Comment avez-vous conçu le projet de développer et d’offrir des solutions digitales pour le secteur de l’électricité en Afrique ?
Elie Bitar : Cet intérêt est né de plusieurs constats. En Europe, l’énergie est presque invisible, elle n’est pas vécue comme un problème par les consommateurs, particuliers et entreprises. Mais au Nigeria, c’est un problème bien visible, y compris dans les zones urbanisées, bénéficiant de l’accès au réseau. Ce problème est souvent – et en partie à juste titre – interprété comme une insuffisance de la production. Cependant, cette interprétation appelle une nuance : une partie de la production est en effet gaspillée. Or, il peut être moins coûteux de réduire ces gaspillages que de renforcer les moyens de production, chers et généralement polluants.
Quelles sont les causes de ce gaspillage ?
EB : Il existe d’abord un potentiel d’économies d’énergies chez les clients industriels et commerciaux, lié par exemple à des générateurs surdimensionnés ou à des gisements d’efficacité énergétique mal exploités. Nous estimons que ce potentiel peut être couramment de l’ordre de 40%.
Smarterise s’attelle aussi à réduire une autre source importante de gaspillage : les pertes techniques et commerciales des réseaux de distribution. Notre cible de clientèle est constituée des utilities africaines, qui affichent des niveaux de pertes considérables, bien supérieurs à ceux encourus en Europe ou aux Etats-Unis. Quel est l’intérêt d’investir dans des moyens de production si une telle proportion de l’énergie produite est perdue dans les réseaux ? En réduisant ces pertes, on peut générer des économies substantielles tant en OPEX qu’en CAPEX, et donc réduire les couts de production d’électricité.
Mais cette énergie n’est pas nécessairement perdue pour tout le monde, puisqu’une partie des pertes correspond à de l’électricité livrée mais non facturée, par exemple dans les cas de fraude…
EB : Tout à fait ; cependant, cette situation n’est évidemment pas sans inconvénient pour les utilities, qui voient ainsi leur équilibre économique fragilisé et leur capacité d’investissement réduite. Surtout, ce sujet reste relativement opaque ; car le plus souvent, l’entreprise constate les écarts de comptage entre l’énergie injectée et l’énergie soutirée sur le réseau, mais elle n’est pas capable de les analyser ; il est par exemple impossible de déterminer la part spécifique des fraudes dans l’ensemble des pertes en ligne. C’est là l’un des intérêts de l’offre de Smarterise.
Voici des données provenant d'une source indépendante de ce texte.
(** C5.  A body in which [model] is a non-empty string and [max_tokens]
    a positive integer: the call carries exactly the supplied values,
    with the body's [messages]; no default is substituted. *)
Theorem supplied_fields_are_kept em create (o : gmap string value) s f st :
  o !! "model" = Some (VStr s) →
  s ≠ "" →
  o !! "max_tokens" = Some (VNum f) →
  positive_integer f = true →
  calls (handler em create {| body := VObj o |} st).2 =
    calls st ++ [ {| model := VStr s;
                     max_tokens := VNum f;
                     messages := member (VObj o) "messages" |} ].
Proof.
  intros Hm Hs Ht Hf.
  rewrite handler_calls. cbn [body nullish].
  unfold params_of_body, create_params.
  rewrite (member_lookup _ _ _ Hm), (member_lookup _ _ _ Ht).
  rewrite or_truthy by (by apply ToBoolean_nonempty).
  rewrite or_truthy by (by apply ToBoolean_positive_integer).
  reflexivity.
Qed.

(** The scenario [{"model":"x","max_tokens":5,"messages":[]}]. *)
Lemma supplied_fields_are_kept_x5 :
  calls (handler sample_wording answering {| body := x5_body |} idle).2 =
    [ {| model := VStr "x"; max_tokens := VNum (num 5); messages := VArr [] |} ].
Proof.
  pose proof (supplied_fields_are_kept sample_wording answering
           {[ "model" := VStr "x"; "max_tokens" := VNum (num 5); "messages" := VArr [] ]}
           "x" (num 5) idle) as H.
  unfold x5_body. rewrite H.
  - reflexivity.
  - reflexivity.
  - discriminate.
  - reflexivity.
  - reflexivity.
Defined.

(** ** Replies *)

(** C3.  When the call the handler issued is resolved by the upstream
    with [r], the reply has status 200 and its body is [r] itself. *)
Theorem resolved_call_is_forwarded em create req st p r :
  res st = fresh_res →
  calls (handler em create req st).2 = calls st ++ [p] →
  create p = Resolved r →
  res (handler em create req st).2 = {| statusCode := 200; sent := Some r |}.
Proof.
  intros Hres Hcall Hr.
  apply handler_call_inv in Hcall as [Hb ->].
  rewrite (handler_resolved _ _ _ _ _ Hb Hr). cbn [snd res].
  rewrite Hres. reflexivity.
Qed.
En quoi consiste cette offre ?
EB : Nous proposons une démarche en trois étapes.
Sachant qu’on ne peut pas gérer ce que l’on ne peut pas mesurer, la première étape consiste à se procurer des données de comptage directement disponibles auprès du client.
La deuxième étape de la démarche est l’analyse des données recueillies. Elle repose sur l’utilisation d’une intelligence artificielle fondée sur le machine learning.
La troisième étape est le suivi des pertes du réseau afin d’apporter les bonnes actions d’amélioration dans la durée.
Les briques techniques de notre solution sont d’onc l’IoT pour le comptage, le cloud et le traitement de données de masse (big data).
Quelles sont les conditions de réussite de cette démarche ?
EB : Les conditions techniques ne sont pas forcément les plus déterminantes. Il est essentiel de nous intégrer au projet du client, de nous adapter à son organisation et à sa complexité. Ce processus d’intégration est une phase nécessaire à la réussite de la mission ; a contrario, un défaut de collaboration avec nos clients génère des risques tout aussi importants que les risques techniques.
Quelles sont selon vous les conditions nécessaires pour que se développe le marché de Smarterise ?
EB : La première condition est technique : c’est la disponibilité et la qualité des données nécessaires pour déployer nos solutions.
La seconde condition est la motivation des utilities pour s’attaquer au sujet des pertes en ligne et leur ouverture à des solutions innovantes.
La troisième condition est liée au financement, qu’il soit commercial ou inscrit dans un projet d’aide au développement.